> [What to produce]
Give again only those lines from the start of the entries through the line holding "ctx0 fuel fuel'.", leaving them as they are.

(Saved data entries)
--------

Lemma loop_after_build maps pre post : ∀ pipe rest rest' l h i ctx0 fuel fuel',
  pipe :: rest = pre ++ BuildQueryPipe :: post →
  pipe :: rest' = pre ++ [BuildQueryPipe] →
  QueryApply_loop (S (S (length pre + fuel))) maps
    {| currentPipe := Some (StageInput pipe l rest);
       ctx := ctx0; idx := i; store := h |}
  = QueryApply_loop (S (S (length pre + fuel'))) maps
      {| currentPipe := Some (StageInput pipe l rest');
         ctx := ctx0; idx := i; store := h |}.
Proof.
  assert (Hbuild : ∀ pipes pipes' l h i ctx0 fuel fuel',
    QueryApply_loop (S (S fuel)) maps
      {| currentPipe := Some (StageInput BuildQueryPipe l pipes);
         ctx := ctx0; idx := i; store := h |}
    = QueryApply_loop (S (S fuel')) maps
        {| currentPipe := Some (StageInput BuildQueryPipe l pipes');
           ctx := ctx0; idx := i; store := h |}).
  { intros pipes pipes' l h i ctx0 fuel fuel'.
    cbn [QueryApply_loop]. unfold loop_body at 1 3.
    cbn [currentPipe idx store call run_pipe deref].
    destruct (maps !! i); destruct (h !! l) as [c|]; try done;
      (destruct (Named (query c) (nameArgs c)) as [err|[q a]]; [done|]);
      unfold loop_body; cbn [currentPipe ctx store]; by repeat case_match. }
  induction pre as [|reader pre IH];
    intros pipe rest rest' l h i ctx0 fuel fuel' Hchain Hchain'.
  - injection Hchain as -> ->. injection Hchain' as ->. apply Hbuild.
  - simpl in Hchain, Hchain'. injection Hchain as -> ->.
    injection Hchain' as ->.
    assert (Hnext : ∃ nextPipe restPipes restPipes',
              pre ++ BuildQueryPipe :: post = nextPipe :: restPipes
              ∧ pre ++ [BuildQueryPipe] = nextPipe :: restPipes')
      by (destruct pre; simpl; eauto).
    destruct Hnext as (nextPipe & restPipes & restPipes' & Hr & Hr').
    destruct reader as [required|whitelist|]; [| |apply Hbuild].
    + cbn [length Nat.add].
      rewrite (QueryApply_loop_S maps (S (S (length pre + fuel)))).
      rewrite (QueryApply_loop_S maps (S (S (length pre + fuel')))).
      unfold loop_body. cbn [currentPipe idx store call run_pipe].
      destruct (maps !! i) as [ptr|]; [|done].
      destruct (h !! l) as [c|]; [|done].
      destruct (deref ptr required) as [M|?]; [|done].
      destruct (ensure_cols required M c) as [c' [e|]]; [done|].
      rewrite Hr, Hr'. cbn [pass_on]. by apply IH.
    + cbn [length Nat.add].
      rewrite (QueryApply_loop_S maps (S (S (length pre + fuel)))).
      rewrite (QueryApply_loop_S maps (S (S (length pre + fuel')))).
      unfold loop_body. cbn [currentPipe idx store call run_pipe].
      destruct (maps !! i) as [ptr|]; [|done].
      destruct (h !! l) as [c|]; [|done].
      destruct (deref ptr whitelist) as [M|?]; [|done].
      destruct (patch_cols _ _ _ _ _) as [[na frags] patched].
      destruct (negb _); [done|].
      rewrite Hr, Hr'. cbn [pass_on]. by apply IH.
Qed.

(** X19: the build stage ends the chain: the stages listed after
    [BuildQueryPipe] are never run, so [QueryApply] returns the same with
    and without them. *)
Theorem stages_after_build_are_ignored baseQuery pre post maps h :
  QueryApply (composePipes (MakeCtxMaker baseQuery)
                (pre ++ BuildQueryPipe :: post)) maps h
  = QueryApply (composePipes (MakeCtxMaker baseQuery)
                  (pre ++ [BuildQueryPipe])) maps h.
Proof.
  unfold QueryApply, start.
  destruct (pre ++ BuildQueryPipe :: post) as [|pipe rest] eqn:Hchain.
  { by destruct pre. }
  destruct (pre ++ [BuildQueryPipe]) as [|pipe' rest'] eqn:Hchain'.
  { by destruct pre. }
  assert (pipe' = pipe) as ->.
  { destruct pre; simpl in *; congruence. }
  cbn [composePipes stages]. rewrite !loop_first.
  assert (Hl : length rest = length pre + length post).
  { apply (f_equal length) in Hchain. rewrite length_app in Hchain.
    simpl in Hchain. lia. }
  assert (Hl' : length rest' = length pre + 0).
  { apply (f_equal length) in Hchain'. rewrite length_app in Hchain'.
    simpl in Hchain'. lia. }
  rewrite Hl, Hl'. by apply (loop_after_build maps pre post).
Qed.

Lemma loop_readers_short maps q a readers : ∀ pipe rest l h i ctx0 fuel,
  pipe :: rest = readers ++ [BuildQueryPipe] →
  Forall (λ p, p ≠ BuildQueryPipe) readers →
  i ≤ length maps → length maps < i + length readers →
  QueryApply_loop fuel maps
    {| currentPipe := Some (StageInput pipe l rest);
       ctx := ctx0; idx := i; store := h |}
  ≠ Some (Done (q, a, None)).
Proof.
  induction readers as [|reader readers IH];
    intros pipe rest l h i ctx0 fuel Hchain Hreaders Hi Hlen.
  { simpl in Hlen. lia. }
  simpl in Hchain. injection Hchain as -> ->.
  apply Forall_cons in Hreaders as [Hreader Hreaders].
  destruct fuel as [|fuel]; [done|]. rewrite QueryApply_loop_S.
  assert (Hnext : ∃ nextPipe restPipes,
            readers ++ [BuildQueryPipe] = nextPipe :: restPipes)
    by (destruct readers; simpl; eauto).
  destruct Hnext as (nextPipe & restPipes & Hrest). rewrite Hrest.
  unfold loop_body. cbn [currentPipe idx store call].
  destruct (maps !! i) as [ptr|] eqn:HM.
  - apply lookup_lt_Some in HM.
    destruct reader as [required|whitelist|]; [| |done]; cbn [run_pipe].
    + destruct (h !! l) as [c|]; [|done].
      destruct (deref ptr required) as [M|?]; [|done].
      destruct (ensure_cols required M c) as [c' [e|]]; [done|].
      cbn [pass_on]. apply IH; [done|done|lia|simpl in Hlen; lia].
    + destruct (h !! l) as [c|]; [|done].
      destruct (deref ptr whitelist) as [M|?]; [|done].
      destruct (patch_cols _ _ _ _ _) as [[na frags] patched].
      destruct (negb _); [done|].
      cbn [pass_on]. apply IH; [done|done|lia|simpl in Hlen; lia].
  - by destruct reader.
Qed.

(** X21: a chain of map-reading stages that ends with the build stage never
    returns a statement when it is given fewer maps than it has reading
    stages: the run ends in an error of an earlier stage or in a panic. *)
Theorem too_few_maps_never_succeed baseQuery readers maps h q a :
  Forall (λ p, p ≠ BuildQueryPipe) readers →
  length maps < length readers →
  QueryApply (composePipes (MakeCtxMaker baseQuery)
                (readers ++ [BuildQueryPipe])) maps h
  ≠ Some (Done (q, a, None)).
Proof.
  intros Hreaders Hlen. unfold QueryApply, start.
  destruct (readers ++ [BuildQueryPipe]) as [|pipe rest] eqn:Hchain.
  { by destruct readers. }
  cbn [composePipes]. rewrite loop_first.
  by apply (loop_readers_short maps q a readers); [..|lia|].
Qed.

End Chains.

(** *** The chains on concrete inputs *)

Lemma requireColumns_on_any_context_witness :
  let c0 : QueryContext nat :=
    {| query := "q"; nameArgs := {["x" := 5]}; args := [] |} in
  call (StageInput (EnsureInputColsPipe ["a"]) 0 [BuildQueryPipe])
       [Some {["a" := 1]}] [c0]
  = Done (<[0 := {| query := "q";
                    nameArgs := filter (λ kv, kv.1 ∈ ["a"]) {["a" := 1]}
                                ∪ {["x" := 5]};
                    args := [] |}]> [c0],
          (Some 0, Some (StageInput BuildQueryPipe 0 []), None)).
Proof.
  intros c0.
  apply (requireColumns_on_any_context ["a"] {["a" := 1]} c0 [c0] 0
           BuildQueryPipe []).
  - reflexivity.
  - intros col Hcol. apply list_elem_of_singleton in Hcol. rewrite Hcol.
    vm_compute. eauto.
Defined.

Lemma patchFilter_text_depends_on_keys_only_witness :
  let c0 : QueryContext nat :=
    {| query := "SET %s"; nameArgs := ∅; args := [] |} in
  match call (StageInput (PatchFilterPipe ["name"]) 0 [BuildQueryPipe])
             [Some {["name" := 1]}] [c0],
        call (StageInput (PatchFilterPipe ["name"]) 0 [BuildQueryPipe])
             [Some {["name" := 2]}] [c0] with
  | Done (h1, r1), Done (h2, r2) =>
      r1 = r2 ∧ query <$> h1 !! 0 = query <$> h2 !! 0
  | Panicked p1, Panicked p2 => p1 = p2
  | _, _ => False
  end.
Proof.
  intros c0.
  apply (patchFilter_text_depends_on_keys_only ["name"]
           {["name" := 1]} {["name" := 2]} c0 [c0] 0 [BuildQueryPipe]).
  - reflexivity.
  - intros col Hcol. apply list_elem_of_singleton in Hcol. rewrite Hcol.
    vm_compute. split; eauto.
Defined.

Lemma require_then_build_witness :
  QueryApply (composePipes (MakeCtxMaker "WHERE id = :id")
                [EnsureInputColsPipe ["id"]; BuildQueryPipe])
             [Some ({["id" := 7; "other" := 3]} : StringMap nat)] []
  = Some match Named "WHERE id = :id"
                 (filter (λ kv, kv.1 ∈ ["id"])
                    ({["id" := 7; "other" := 3]} : StringMap nat)) with
         | inl err => Done (EmptyString, [], Some err)
         | inr (query', args') => Done (query', args', None)
         end.
Proof.
  apply (require_then_build "WHERE id = :id" ["id"]
           ({["id" := 7; "other" := 3]} : StringMap nat) [] []).
  intros col Hcol. apply list_elem_of_singleton in Hcol. rewrite Hcol.
  vm_compute. eauto.
Defined.
(** X7. A question returned after the first has a difficulty of at most
    the level before the call plus one; the session leaves the call at
    the adjusted level; and when some question that may still be asked
    has exactly the adjusted level, the returned question has that
    level. *)
Theorem get_next_question_adaptive iv sid r s v iv' :
  sessions iv !! sid = Some s ->
  current_question s <> 0 ->
  get_next_question iv sid r = (Some v, iv') ->
  view_difficulty v <= difficulty_level s + 1
  /\ (exists s', sessions iv' !! sid = Some s'
                 /\ difficulty_level s' = adjust_difficulty s)
  /\ ((exists q, q ∈ questions iv
                 /\ (q ∉ questions_asked s)
                 /\ difficulty q <= difficulty_level s + 1
                 /\ difficulty q = adjust_difficulty s) ->
      view_difficulty v = adjust_difficulty s).
Proof.
  intros Hs Hnz Hcall.
  destruct (get_next_question_cases iv sid r)
    as [Hcase | (s0 & first & rest & Hs0 & _ & Havail & _ & Hcase)]; [congruence|].
  cbv zeta in Hcase. rewrite Hcase in Hcall. injection Hcall as <- <-.
  assert (s0 = s) as -> by congruence.
  assert (first ∈ first :: rest) as Hfirst by left.
  pose proof (select_question_available s r first (first :: rest) Hfirst) as Hq.
  rewrite <- Havail in Hq at 2. apply elem_of_available_questions in Hq as (_ & Hle & _).
  simpl. split; [exact Hle|]. split.
  - eexists. rewrite lookup_insert_eq. split; [reflexivity|]. simpl.
    unfold select_question. destruct (Z.eqb_spec (current_question s) 0); [contradiction|].
    reflexivity.
  - intros (q & Hbank & Hfresh & Hqle & Hdiff).
    apply select_question_suitable; [assumption | assumption |].
    exists q. split; [|assumption]. rewrite <- Havail.
    apply elem_of_available_questions. tauto.
Qed.

Lemma get_next_question_adaptive_witness :
  exists v, (get_next_question one_question_asked "s1" 3).1 = Some v
            /\ view_difficulty v <= 1 + 1.
Proof.
  destruct (get_next_question one_question_asked "s1" 3) as [[v|] iv'] eqn:Hcall;
    [|vm_compute in Hcall; discriminate Hcall].
  exists v. split; [reflexivity|].
  apply (get_next_question_adaptive one_question_asked "s1" 3
           (ask (new_session "s1" 0) 1 vlookup_question) v iv').
  - vm_compute. reflexivity.
  - discriminate.
  - exact Hcall.
Defined.

(** ** The loaded bank *)

Lemma get_next_question_Some_intro iv sid r s :
  sessions iv !! sid = Some s ->
  session_status s = active ->
  available_questions iv s <> [] ->
  current_question s < max_questions (interviewer_config iv) ->
  exists v iv', get_next_question iv sid r = (Some v, iv').
Proof.
  intros Hs Hactive Havail Hlt. unfold get_next_question. rewrite Hs.
  destruct (decide (session_status s <> active)) as [Hne|_]; [contradiction|].
  destruct (available_questions iv s) as [|first rest]; [contradiction|].
  destruct (Z.leb_spec (max_questions (interviewer_config iv)) (current_question s)); [lia|].
  destruct (select_question s r first (first :: rest)) as [level q]. eauto.
Qed.

Lemma run_level_in_range iv uuid now ops :
  stored_with level_in_range uuid (run ops (create_session iv uuid now).2).
Proof.
  apply (run_stored_with (fun _ => level_in_range) uuid).
  - intros iv0 o s H. exact H.
  - intros iv0 now0. unfold level_in_range. simpl. lia.
  - intros iv0 s level q H _ _ _ Hlevel. unfold level_in_range in *. simpl.
    pose proof (adjust_difficulty_bounds s H). destruct Hlevel; lia.
  - intros iv0 s current response ev now0 H. exact H.
  - intros iv0 s now0 H. exact H.
  - exists (new_session uuid now). simpl. rewrite lookup_insert_eq.
    split; [reflexivity|]. unfold level_in_range. simpl. lia.
Qed.

(** The six questions of the loaded bank of difficulty 1 or 2. *)
Lemma load_questions_easy :
  exists easy,
    length easy = 6%nat /\ NoDup easy
    /\ forall q, q ∈ easy -> q ∈ load_questions /\ difficulty q <= 2.
Proof.
  exists (filter (fun q => difficulty q <= 2) load_questions).
  split; [reflexivity|]. split.
  - apply NoDup_filter. apply (bool_decide_unpack (NoDup load_questions)).
    vm_compute. exact I.
  - intros q Hq. apply list_elem_of_filter in Hq. tauto.
Qed.
(** * chalice/utils.py: deterministic zip packaging and the OSUtils layer

    A shallow embedding of [ChaliceZipFile], [create_zip_file] and the
    [OSUtils] operations of [chalice/utils.py], together with models of the
    Python standard library functions they call ([posixpath], [ntpath],
    [os.walk], [os.remove], [shutil.rmtree], [tempfile.mkdtemp],
    [zipfile.ZipInfo], [zipfile.ZipFile.writestr] and
    [zipfile.ZipFile.extractall]). *)

From Stdlib Require Import Ascii String.
From Stdlib Require Import List ZArith Bool Lia.
Import ListNotations.

(** ** Python values *)

(** A Python [str] is a list of characters; [lit] turns a literal into one. *)
Definition str := list ascii.
Definition lit (s : string) : str := list_ascii_of_string s.

(** File contents are byte strings. *)
Definition bytes := list Byte.byte.

Definition slash : ascii := "/"%char.
Definition backslash : ascii := ascii_of_nat 92.
Definition colon : ascii := ":"%char.
Definition nul : ascii := ascii_of_nat 0.

Definition curdir : str := lit ".".
Definition pardir : str := lit "..".

Fixpoint str_eqb (a b : str) : bool :=
  match a, b with
  | [], [] => true
  | x :: a', y :: b' => Ascii.eqb x y && str_eqb a' b'
  | _, _ => false
  end.

(** [s.startswith(p)] *)
Fixpoint startswith (p s : str) : bool :=
  match p, s with
  | [], _ => true
  | x :: p', y :: s' => Ascii.eqb x y && startswith p' s'
  | _ :: _, [] => false
  end.

(** [s.endswith(p)] *)
Definition endswith (p s : str) : bool := startswith (rev p) (rev s).

(** [s.lstrip(c)] for a one-character [c]. *)
Fixpoint lstrip (c : ascii) (s : str) : str :=
  match s with
  | [] => []
  | x :: s' => if Ascii.eqb x c then lstrip c s' else s
  end.

(** [s.replace(c, d)] for one-character [c] and [d]. *)
Definition replace (c d : ascii) (s : str) : str :=
  map (fun x => if Ascii.eqb x c then d else x) s.

(** [s.split(c)] for a one-character separator: never the empty list. *)
Fixpoint split (c : ascii) (s : str) : list str :=
  match s with
  | [] => [[]]
  | x :: s' =>
      if Ascii.eqb x c then [] :: split c s'
      else match split c s' with
           | [] => [[x]]
           | w :: ws => (x :: w) :: ws
           end
  end.

(** [sep.join(l)] *)
Fixpoint join (sep : str) (l : list str) : str :=
  match l with
  | [] => []
  | x :: xs =>
      match xs with
      | [] => x
      | _ :: _ => x ++ sep ++ join sep xs
      end
  end.

(** [s.find(c, start)]: the first index at or after [start] holding [c]. *)
Fixpoint find_from (c : ascii) (start : nat) (s : str) : option nat :=
  match s with
  | [] => None
  | x :: s' =>
      match start with
      | O => if Ascii.eqb x c then Some O
             else option_map S (find_from c O s')
      | S k => option_map S (find_from c k s')
      end
  end.

(** The slice [s[i:j]]. *)
Definition slice (i j : nat) (s : str) : str := firstn (j - i) (skipn i s).

(** [s[:s.find(chr(0))]] when a NUL occurs, [s] otherwise. *)
Fixpoint truncate_nul (s : str) : str :=
  match s with
  | [] => []
  | x :: s' => if Ascii.eqb x nul then [] else x :: truncate_nul s'
  end.

(** ** Exceptions and results *)

Inductive errno : Type :=
  | ENOENT | ENOTDIR | EISDIR | EEXIST | ENOTEMPTY | EACCES.

(** The exceptions of the modelled code: [OSError] with its errno,
    [ValueError], [NotImplementedError], and any other exception, told
    apart by a tag. *)
Inductive exn : Type :=
  | OSError (e : errno)
  | ValueError
  | NotImplementedError
  | OtherError (tag : nat).

Inductive result (A : Type) : Type :=
  | Ok (a : A)
  | Raise (e : exn).
Arguments Ok {A} a.
Arguments Raise {A} e.

Definition bind {A B : Type} (m : result A) (k : A -> result B) : result B :=
  match m with
  | Ok a => k a
  | Raise e => Raise e
  end.

Declare Scope result_scope.
Delimit Scope result_scope with result.
Notation "x <- m ;; k" := (bind m (fun x => k))
  (at level 61, m at next level, right associativity) : result_scope.
Open Scope result_scope.

(** ** Hosts and [os.path] *)

(** The host operating system decides [os.sep] and which [os.path] module
    ([posixpath] or [ntpath]) the code runs against. *)
Inductive Host : Type := Posix | Nt.

Definition os_sep (h : Host) : ascii :=
  match h with Posix => slash | Nt => backslash end.

(** [posixpath], as CPython writes it in Python. *)
Module posixpath.

Definition sep : str := [slash].

(** [posixpath.splitdrive]: POSIX paths have no drive. *)
Definition splitdrive (p : str) : str * str := ([], p).

Definition isabs (s : str) : bool := startswith sep s.

(** The loop of [posixpath.normpath] over the components. *)
Fixpoint normcomps (initial_slashes : bool) (new_comps comps : list str)
  : list str :=
  match comps with
  | [] => new_comps
  | comp :: rest =>
      if str_eqb comp [] || str_eqb comp curdir then
        normcomps initial_slashes new_comps rest
      else if negb (str_eqb comp pardir)
              || (negb initial_slashes && match new_comps with [] => true | _ => false end)
              || (match new_comps with
                  | [] => false
                  | _ => str_eqb (last new_comps []) pardir
                  end) then
        normcomps initial_slashes (new_comps ++ [comp]) rest
      else
        normcomps initial_slashes (removelast new_comps) rest
  end.

(** [posixpath.normpath] *)
Definition normpath (path : str) : str :=
  match path with
  | [] => curdir
  | _ =>
      let initial_slashes : nat :=
        if startswith sep path then
          if startswith (sep ++ sep) path
             && negb (startswith (sep ++ sep ++ sep) path)
          then 2 else 1
        else 0 in
      let comps := normcomps (negb (Nat.eqb initial_slashes 0)) []
                             (split slash path) in
      let path' := concat (repeat sep initial_slashes) ++ join sep comps in
      match path' with
      | [] => curdir
      | _ => path'
      end
  end.

(** [posixpath.join(a, b)] *)
Definition join2 (a b : str) : str :=
  if startswith sep b then b
  else if match a with [] => true | _ => false end || endswith sep a
       then a ++ b
       else a ++ sep ++ b.

(** [posixpath.join(a, *p)] *)
Definition joinpath (a : str) (p : list str) : str := fold_left join2 p a.

(** [posixpath.abspath] with the working directory [cwd] (what
    [os.getcwd()] returns). *)
Definition abspath (cwd path : str) : str :=
  normpath (if isabs path then path else join2 cwd path).

(** The length of the longest common prefix of two component lists: what
    [len(commonprefix([start_list, path_list]))] computes. *)
Fixpoint commonprefix_len (a b : list str) : nat :=
  match a, b with
  | x :: a', y :: b' => if str_eqb x y then S (commonprefix_len a' b') else 0
  | _, _ => 0
  end.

--------

> [Output for this exercise]
Lemma loop_after_build maps pre post : ∀ pipe rest rest' l h i ctx0 fuel fuel',
  pipe :: rest = pre ++ BuildQueryPipe :: post →
  pipe :: rest' = pre ++ [BuildQueryPipe] →
  QueryApply_loop (S (S (length pre + fuel))) maps
    {| currentPipe := Some (StageInput pipe l rest);
       ctx := ctx0; idx := i; store := h |}
  = QueryApply_loop (S (S (length pre + fuel'))) maps
      {| currentPipe := Some (StageInput pipe l rest');
         ctx := ctx0; idx := i; store := h |}.
Proof.
  assert (Hbuild : ∀ pipes pipes' l h i ctx0 fuel fuel',
    QueryApply_loop (S (S fuel)) maps
      {| currentPipe := Some (StageInput BuildQueryPipe l pipes);
         ctx := ctx0; idx := i; store := h |}
    = QueryApply_loop (S (S fuel')) maps
        {| currentPipe := Some (StageInput BuildQueryPipe l pipes');
           ctx := ctx0; idx := i; store := h |}).
  { intros pipes pipes' l h i ctx0 fuel fuel'.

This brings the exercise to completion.